----- RECORDS TO USE
(** The frames of scenario 1 with a content frame after the finish frame:
    the text that follows the finish frame is still delivered, and the
    closing chunk carries the recorded reason. *)
Lemma finish_recorded_not_terminal_witness :
  chunks_of (stream_generator (lit "request-0") sonnet35 (ContentStr [])
               [FrameStr (wire "a0:'Hel'"); FrameStr (wire "ad:{'finishReason':'length'}");
                FrameStr (wire "a0:'lo'"); FrameStr DONE_MARK] streaming_world)
  = [ChunkContent (ContentStr (lit "Hel")); ChunkContent (ContentStr (lit "lo"));
     ChunkFinish (JStr (lit "length"))] /\
  exists evs buffer',
    on_text (Some sonnet35) (wire "ad:{'finishReason':'length'}") streaming_world
    = ((evs, Continue buffer'), streaming_world).
Proof.
  split; [by vm_compute|].
  destruct (@finish_recorded_not_terminal example_lib) as (Hstep & _ & _).
  destruct (Hstep (Some sonnet35) (wire "ad:{'finishReason':'length'}") streaming_world)
    as (evs & b' & Heq & _); [by vm_compute|].
  by exists evs, b'.
Defined.

End FinishExamples.

(** ** The content stream *)

Lemma list_ind2 (P : list N -> Prop) :
  P [] -> (forall c, P [c]) -> (forall c d r, P r -> P (d :: r) -> P (c :: d :: r)) ->
  forall l, P l.
Proof.
  intros Hnil Hone Hstep l.
  assert (Hboth : P l /\ forall c, P (c :: l)).
  { induction l as [|d r [IH1 IH2]]; [by split|]. split; [apply IH2|].
    intros c. by apply Hstep. }
  apply Hboth.
Qed.

Lemma scan_body_plain (c : N) (r : list N) :
  (c =? backslash) = false -> (c =? quote) = false ->
  scan_body (c :: r) = let '(b, rest) := scan_body r in (c :: b, rest).
Proof. intros Hc Hq. cbn [scan_body]. by rewrite Hc, Hq. Qed.

Lemma scan_body_escape (d : N) (r : list N) :
  (d =? 10) = false ->
  scan_body (backslash :: d :: r) = let '(b, rest) := scan_body r in (backslash :: d :: b, rest).
Proof. intros Hd. cbn [scan_body]. by rewrite Hd. Qed.

(** What [is_body] says of a text, token by token. *)
Lemma is_body_cons (c : N) (r : list N) :
  is_body (c :: r) = true ->
  (c = backslash /\ exists d r', r = d :: r' /\ (d =? 10) = false /\ is_body r' = true) \/
  ((c =? backslash) = false /\ (c =? quote) = false /\ is_body r = true).
Proof.
  unfold is_body. destruct (c =? backslash) eqn:Hc.
  - apply N.eqb_eq in Hc as ->. destruct r as [|d r']; [done|].
    destruct (d =? 10) eqn:Hd; [cbn; by rewrite Hd|].
    rewrite scan_body_escape by done. intros Hb. left. split; [done|].
    exists d, r'. repeat split; try done. by destruct (scan_body r').
  - destruct (c =? quote) eqn:Hq; [cbn; by rewrite Hc, Hq|].
    rewrite scan_body_plain by done. intros Hb. right. repeat split; try done.
    by destruct (scan_body r).
Qed.

(** The scan of the body stops at the quote that follows a run of tokens. *)
Lemma scan_body_closed (e : list N) :
  is_body e = true -> forall rest, scan_body (e ++ quote :: rest) = (e, quote :: rest).
Proof.
  induction e as [|c|c d r IHr IHdr] using list_ind2; intros Hb rest.
  - done.
  - apply is_body_cons in Hb as [(-> & d & r' & ? & _)|(Hc & Hq & _)]; [done|].
    cbn [app]. by rewrite scan_body_plain.
  - apply is_body_cons in Hb as [(-> & d' & r' & [= <- <-] & Hd & Hr)|(Hc & Hq & Hdr)].
    + cbn [app]. rewrite scan_body_escape by done. by rewrite (IHr Hr).
    + change ((c :: d :: r) ++ quote :: rest) with (c :: ((d :: r) ++ quote :: rest)).
      rewrite scan_body_plain by done. by rewrite (IHdr Hdr).
Qed.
----------
_WORK INSTRUCTIONS:_ Each line above must be retyped exactly.

_TASK OUTPUT:_
(** The frames of scenario 1 with a content frame after the finish frame:
    the text that follows the finish frame is still delivered, and the
    closing chunk carries the recorded reason. *)
Lemma finish_recorded_not_terminal_witness :
  chunks_of (stream_generator (lit "request-0") sonnet35 (ContentStr [])
               [FrameStr (wire "a0:'Hel'"); FrameStr (wire "ad:{'finishReason':'length'}");
                FrameStr (wire "a0:'lo'"); FrameStr DONE_MARK] streaming_world)
  = [ChunkContent (ContentStr (lit "Hel")); ChunkContent (ContentStr (lit "lo"));
     ChunkFinish (JStr (lit "length"))] /\
  exists evs buffer',
    on_text (Some sonnet35) (wire "ad:{'finishReason':'length'}") streaming_world
    = ((evs, Continue buffer'), streaming_world).
Proof.
  split; [by vm_compute|].
  destruct (@finish_recorded_not_terminal example_lib) as (Hstep & _ & _).
  destruct (Hstep (Some sonnet35) (wire "ad:{'finishReason':'length'}") streaming_world)
    as (evs & b' & Heq & _); [by vm_compute|].
  by exists evs, b'.
Defined.

End FinishExamples.

(** ** The content stream *)

Lemma list_ind2 (P : list N -> Prop) :
  P [] -> (forall c, P [c]) -> (forall c d r, P r -> P (d :: r) -> P (c :: d :: r)) ->
  forall l, P l.
Proof.
  intros Hnil Hone Hstep l.
  assert (Hboth : P l /\ forall c, P (c :: l)).
  { induction l as [|d r [IH1 IH2]]; [by split|]. split; [apply IH2|].
    intros c. by apply Hstep. }
  apply Hboth.
Qed.

Lemma scan_body_plain (c : N) (r : list N) :
  (c =? backslash) = false -> (c =? quote) = false ->
  scan_body (c :: r) = let '(b, rest) := scan_body r in (c :: b, rest).
Proof. intros Hc Hq. cbn [scan_body]. by rewrite Hc, Hq. Qed.

Lemma scan_body_escape (d : N) (r : list N) :
  (d =? 10) = false ->
  scan_body (backslash :: d :: r) = let '(b, rest) := scan_body r in (backslash :: d :: b, rest).
Proof. intros Hd. cbn [scan_body]. by rewrite Hd. Qed.

(** What [is_body] says of a text, token by token. *)
Lemma is_body_cons (c : N) (r : list N) :
  is_body (c :: r) = true ->
  (c = backslash /\ exists d r', r = d :: r' /\ (d =? 10) = false /\ is_body r' = true) \/
  ((c =? backslash) = false /\ (c =? quote) = false /\ is_body r = true).
Proof.
  unfold is_body. destruct (c =? backslash) eqn:Hc.
  - apply N.eqb_eq in Hc as ->. destruct r as [|d r']; [done|].
    destruct (d =? 10) eqn:Hd; [cbn; by rewrite Hd|].
    rewrite scan_body_escape by done. intros Hb. left. split; [done|].
    exists d, r'. repeat split; try done. by destruct (scan_body r').
  - destruct (c =? quote) eqn:Hq; [cbn; by rewrite Hc, Hq|].
    rewrite scan_body_plain by done. intros Hb. right. repeat split; try done.
    by destruct (scan_body r).
Qed.

(** The scan of the body stops at the quote that follows a run of tokens. *)
Lemma scan_body_closed (e : list N) :
  is_body e = true -> forall rest, scan_body (e ++ quote :: rest) = (e, quote :: rest).
Proof.
  induction e as [|c|c d r IHr IHdr] using list_ind2; intros Hb rest.
  - done.
  - apply is_body_cons in Hb as [(-> & d & r' & ? & _)|(Hc & Hq & _)]; [done|].
    cbn [app]. by rewrite scan_body_plain.
  - apply is_body_cons in Hb as [(-> & d' & r' & [= <- <-] & Hd & Hr)|(Hc & Hq & Hdr)].
    + cbn [app]. rewrite scan_body_escape by done. by rewrite (IHr Hr).
    + change ((c :: d :: r) ++ quote :: rest) with (c :: ((d :: r) ++ quote :: rest)).
      rewrite scan_body_plain by done. by rewrite (IHdr Hdr).
Qed.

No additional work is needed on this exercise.